Now, the optimal temperature for fermentation of ales is between 60 and 70 degrees.  This being Texas, there's no way I'm getting anywhere in the house that cool without paying an outrageous electric bill.  The instructions said 78 degrees or lower, so I figured I was fine without any extra cooling.  Looking back, and for next time, I would have used a swamp cooler or similar setup.  From my research, I should be fine with this batch, it just may have some off flavors.  We'll see in a few weeks.

So, it has now been 8 days since fermentation began.  When I got home from work on Monday afternoon and checked on it, it was fermenting like crazy.  Lots of activity, with a good inch and a half to two inches of krausen (foam cased by the fermentation process) on top of the beer, and a bubble every few seconds from the airlock.  Looking good so far!  I've been pretty good about being patient since then, only looking in a couple of times a day.  Of course, my wife did notice that the pantry smelled like beer right away.  I'll be doing the fermenting somewhere else next time!  I'm working on a plan to get the fermenation temperate down, anyway, so it would have to move somewhere that I have more room.  After 3 or 4 days, fermentation slowed down considerably, and now there's pretty much no activity at all.  I have yet to purchase a hydrometer to check the specific gravity of the beer, so I don't know if it has stabilized yet.  I plan on making a trip to Homebrew Headquarters in Richardson this week, and that's on my shopping list.  I'll probably give it another week, and bottle next weekend.  Then I can start planning my second batch, learning from my mistakes as I go, all the while creating beer!  How awesome is that?

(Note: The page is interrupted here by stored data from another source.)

(* ===== verification/Prelude.v ===== *)
(** * Verification of the MTProto client stack (package github.com/iamxvbaba/td)

    The program is a Telegram client library in Go.  This development models its
    protocol core, from the bytes on the wire over the key exchange and the answers
    of requests to the state of an account, and proves the theorems that make these
    parts correct.

    ** The parts and how they interact

    Bytes arrive at a transport connection (src/transport), which cuts them into
    frames with one of four codecs (src/proto/codec).  A frame is an envelope that
    the cipher (src/crypto) decrypts with the authorization key of the session and
    checks.  The connection (src/mtproto) rejects messages outside of the session,
    the time window or the replay buffer, takes containers and gzip-packed objects
    (src/proto) apart and dispatches what is inside: results, errors and
    acknowledgements to the request engine (src/rpc), salts to the salt store
    (src/mtproto/salts), updates to the application, where the update manager
    (src/telegram/updates) puts them in order with sequence boxes, asks for the
    differences it has missed, stores its position and runs a worker per channel.
    Outgoing requests take the same way back.  All values are TL-encoded with
    src/bin.  The authorization key comes from a key exchange (src/exchange, with
    the messages of src/mt and the payloads, hashes and checks of src/crypto); a
    connection in PFS mode makes a temporary key and binds it to the permanent one
    before it is used (src/mtproto connect.go, bind.go, pfs.go).

    ** Files

    - Prelude.v: Go results (Ok, Err, Panic), the error values, the state monad
      [GoM] with its notation, the calculus [post] and [keeps] of its
      postconditions, machine integers, byte lists, shared tactics.
    - Io.v: io.Reader, io.ReadFull, io.Writer.
    - Bin.v: src/bin, the Buffer with its Put and read methods, TL strings, bit
      fields; class [LawfulObject] is the contract of an encoder and a decoder.
    - MessageID.v: src/proto/message_id.go, ids, their generator, the replay buffer.
    - Proto.v: src/proto container.go, rpc_result.go, unencrypted_message.go, gzip.go.
    - Tgerr.v: src/tgerr, errors of remote calls and flood waits.
    - Schema.v: the messages of the key exchange (src/mt), each a lawful object.
    - Codec.v: src/proto/codec and src/transport connection.go, detect_codec.go;
      class [LawfulCodec] says what becomes of every payload, which is what a
      connection relies on.
    - Tg.v: the classes of src/tg that updates are made of, their classifier, and
      the conversions of src/telegram/updates (utils.go, sort_pts.go, conv_shorts.go,
      message_peer.go, short_peer.go).
    - Storage.v: storage.go, storage_mem.go, access_hash_feeder.go, min_backfill.go.
    - Sequence.v: gap_check.go, gap_buffer.go, update.go, sequence_box.go; class
      [Applier] is the state that updates are applied to.
    - Updates.v: state.go and state_apply.go, the state of an account.
    - Channel.v: state_channel.go, the worker of a channel.
    - Workers.v: the queues between account and workers and the semaphore
      (channel_diff_semaphore.go), as a system of interleaved steps.
    - Manager.v: manager.go, loading of the state and routing of updates.
    - Hash.v: SHA-1 and SHA-256, executable.
    - Keys.v: key schedules, authorization keys, nonces, random numbers of src/crypto.
    - Cipher.v: the MTProto 2.0 envelope of src/crypto.
    - Exchange.v: payloads of the key exchange: hashed data, RSA paddings, bind messages.
    - Dh.v: src/crypto check_gp.go, dh.go, check_dh.go.
    - Pq.v: src/crypto/pq.go.
    - Flow.v: src/exchange, the flows of the client and the server.
    - Salts.v: src/mtproto/salts.
    - Rpc.v: src/rpc engine.go and ack.go, as interleaved steps of any number of
      calls and notifications.
    - Conn.v: the message paths of src/mtproto and the service messages of src/mt.
    - Lifecycle.v: options, connecting, binding of temporary keys, Invoke, the loops
      and Run of src/mtproto.
    - Fileid.v: src/fileid, Bot API file identifiers, with the peer numbers of
      src/constant.
    - Srp.v: src/crypto/srp, the password login.
    - Download.v: src/telegram/downloader, parallel and streamed downloads as
      interleaved steps of their threads, with the verifier of hashes.
    - Cdn.v: the CDN side of the downloader: redirection, request plans, decryption
      and verification of windows.
    - Upload.v: src/telegram/uploader, part sizes, small files, and big files as
      interleaved steps of the reader and the senders.
    - Mtproxy.v: src/mtproxy, secrets, obfuscated2 on both sides, fake TLS; class
      [Reliable] is what a layer promises to the one above it.
    - Pool.v: src/pool, the connections to a data center as interleaved steps of
      callers and connections.
    - Entity.v: src/telegram/message/entity, the builder of messages with entities,
      with UTF-8 and the lengths in UTF-16.
    - Html.v: src/telegram/message/html, the parser of styled text and its
      unescaping in place.

    Definitions carry the names of the Go functions they translate.  A method
    with a mutable receiver is a function on the receiver's value; a panic is a
    result of its own, so that its absence is a theorem.  Integers are [Z], wrapped
    where the Go type wraps.

    ** What the theorems show

    - Round trips: TL values (Bin.buffer_roundtrip), containers, gzip objects,
      frames of every codec and whole connections (Codec.transports_lawful,
      connection_roundtrip), envelopes (Cipher.cipher_roundtrip), messages and
      payloads of the exchange, RSA paddings, bind messages, outgoing messages
      (Conn.conn_outgoing_roundtrip).
    - Safety on arbitrary input: reads, containers and frames never panic and stay
      within their bounds; a decrypted envelope passed every check; a connection
      acts only on authentic messages (Conn.conn_only_authentic); a corrupted frame
      or a decompression bomb is rejected; a client that gets a key has checked
      nonces, group and hash (Flow.exchange_client_checked).
    - Functional behaviour: updates are applied exactly once and in order
      (Sequence.history_applied_in_order, Updates.common_updates_in_order), a result
      of the server reaches its request (Conn.conn_delivers_result), both sides of
      the exchange get the same key (Flow.exchange_agreement), a temporary key is
      bound before it is used and keys are dropped only for a reason
      (Lifecycle.run_binds_before_use, bind_policy), messages are acknowledged once
      (Lifecycle.acks_sent_once), salts, message ids, sequence numbers,
      factorization, Diffie-Hellman checks.
    - State of an account: the stored positions follow the ones in memory
      (Updates.updates_run_persists, Channel.channel_run_persists), boxes hold
      values of their kind (Updates.boxes_typed), a restart continues
      (Manager.restart_continues).
    - Concurrency: in every interleaving an answer reaches its own call once, no
      channel is closed twice, nothing leaks, a closed engine refuses, an answered
      call can return (Rpc.v); pushes to channel workers can proceed and differences
      are limited (Workers.v); the cache of Diffie-Hellman parameters is transparent
      (Dh.v).
    - Identifiers and passwords: a file identifier is read back with the location it
      was made for, except for the hash of a web file, and any text is handled (Fileid.fileid_roundtrip,
      chat_photo_location, decode_any_text); the answer to a password challenge is
      the one the server of the protocol expects (Srp.srp_login).
    - Files: in every interleaving a download that ends without an error wrote the
      file and an upload sent each of its parts once; they do not get stuck while
      the server answers (Download.download_parallel_complete,
      Upload.upload_big_complete, upload_big_progress); a verified part has the hash
      of the server (Download.download_verified); a chunk from an honest CDN,
      which encrypts the file in counter mode, is the one of the file
      (Cdn.cdn_chunk_honest).
    - Proxies: obfuscated2, alone or over fake TLS, delivers what is written and
      tells the server protocol and data center, from the handshake on
      (Mtproxy.obfs_session, tls_session); the handshake of fake TLS accepts exactly
      the answers of the proxy to the hello that was sent (server_hello_checked).
    - Pools: a connection has one user, and the count of connections keeps its limit
      and never gets negative (Pool.pool_exclusive, pool_limit).
    - Messages: a message of blocks has their text and the entities that cover them,
      in any use entities cover whole characters (Entity.complete_blocks,
      builder_positions); HTML accepts the inputs whose end tags close the
      innermost open element, and its entities are nested (Html.html_structure); two routines that work in place
      compute what their recursions on values do (Html.unescape_in_place,
      Entity.shrink_equivalence).
    - Defects: updates of a difference can be lost or ask for differences without
      end, workers and account can block each other, stored channels can be
      forgotten (Updates.v, Workers.v, Manager.v); a plaintext frame can crash the
      client of a key exchange, and two of its reads have no deadline (Flow.v); the
      replay buffer forgets ids, the id generator can repeat itself, a failed
      exchange answer is not reported, callbacks can run late, packed objects nest
      without bound. A file identifier loses the access hash of a web file and runs of 256 zeros
      (Fileid.v).  A CDN can append bytes to the end of a file, a source that breaks
      off is uploaded as complete, the length of a stream may never be sent (Cdn.v,
      Upload.v); long writes break the records of fake TLS (Mtproxy.v); a pool can
      lose a living connection in two ways, and a request can miss the signal that a
      connection died (Pool.v); trimming can shorten the wrong entity, and a tag
      without attributes sees those of the tag before (Entity.v, Html.v).

    ** Bounds and fuel

    Loops that read are iterated as often as there are bytes: appendPayload at
    most once per remaining byte, RSAPad, DecomposePQ and the generator of the
    server once per random byte and one more, which always suffices because an
    iteration consumes at least 16 of them (a finite source is the beginning of
    the one of the operating system: what DecomposePQ finds does not depend on the
    bytes behind it, and that all bytes are used up means that the loop of the
    code goes on, without end for a prime); the reads of a flow once per frame and
    one more.  The theorems exclude the panic that running out of fuel is.  The
    inner loops of DecomposePQ are bounded by their loop conditions, and shown to
    end before the bound.  The depth of handleMessage and of getDifference is the
    depth of the call stack: their theorems hold for every depth, or for every depth
    beyond the number of answers that are not final.  Loops that wait for events are
    functions of the list of events.  Loops over text and
    the unescaping of HTML run once per byte; a read of fake TLS skips at most as
    many records as its theorems allow to be without data.

    ** Parameters

    AES-IGE ([IGE], [LawfulIGE]), crypto/subtle-style xor ([XorLib], [LawfulXor]),
    the gzip library ([gzip_lib], [GzipRoundtrip]), the growth of Go slices
    ([GrowSlice]), the RSA key law ([RSAKeyPair]), big.Int.ProbablyPrime, sort.Sort
    ([LawfulSort]), the storage and the access hashes of the application
    ([LawfulStorage], [LawfulHasher]), the generator of a server ([LawfulRNG]).  What
    remote calls answer, what handlers return and what clocks show are lists or
    functions that the theorems quantify over.  PBKDF2, the AES block function of
    counter mode, the hello message of uTLS, the tokens of an HTML document and the
    results of url.Parse are parameters without laws ([LongSort] has to permute); the
    servers of files are relations or functions with the law of an honest server.  Each law has an instance that
    the witnesses of the theorems use.

    ** Not modelled, and the plan

    Not modelled: generated schema code beyond the messages named above; the client
    of src/telegram, its authentication flows and the builders of requests,
    which are sequences of remote calls; src/telegram/dcs, listeners and
    websockets, which dial sockets; the import of sessions of other clients; tools,
    tests, logging; the goroutine that reads frames.  They need models of the schema
    of the API or of the operating system first. *)

From Stdlib Require Export ZArith Lia.
From coqutil Require Export Byte Word.LittleEndianList.
From stdpp Require Export base list strings gmap sorting.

I'll try to keep this updated with my experiences as I continue along this great journey of beer making.  Of course, I have to thank my wife, Erin, for being such a good sport and supporting my new hobby as much as she has, even though I've made two parts of the house smell like beer now.  She's not much of a beer drinker, so hopefully I'll be able to make something that she likes!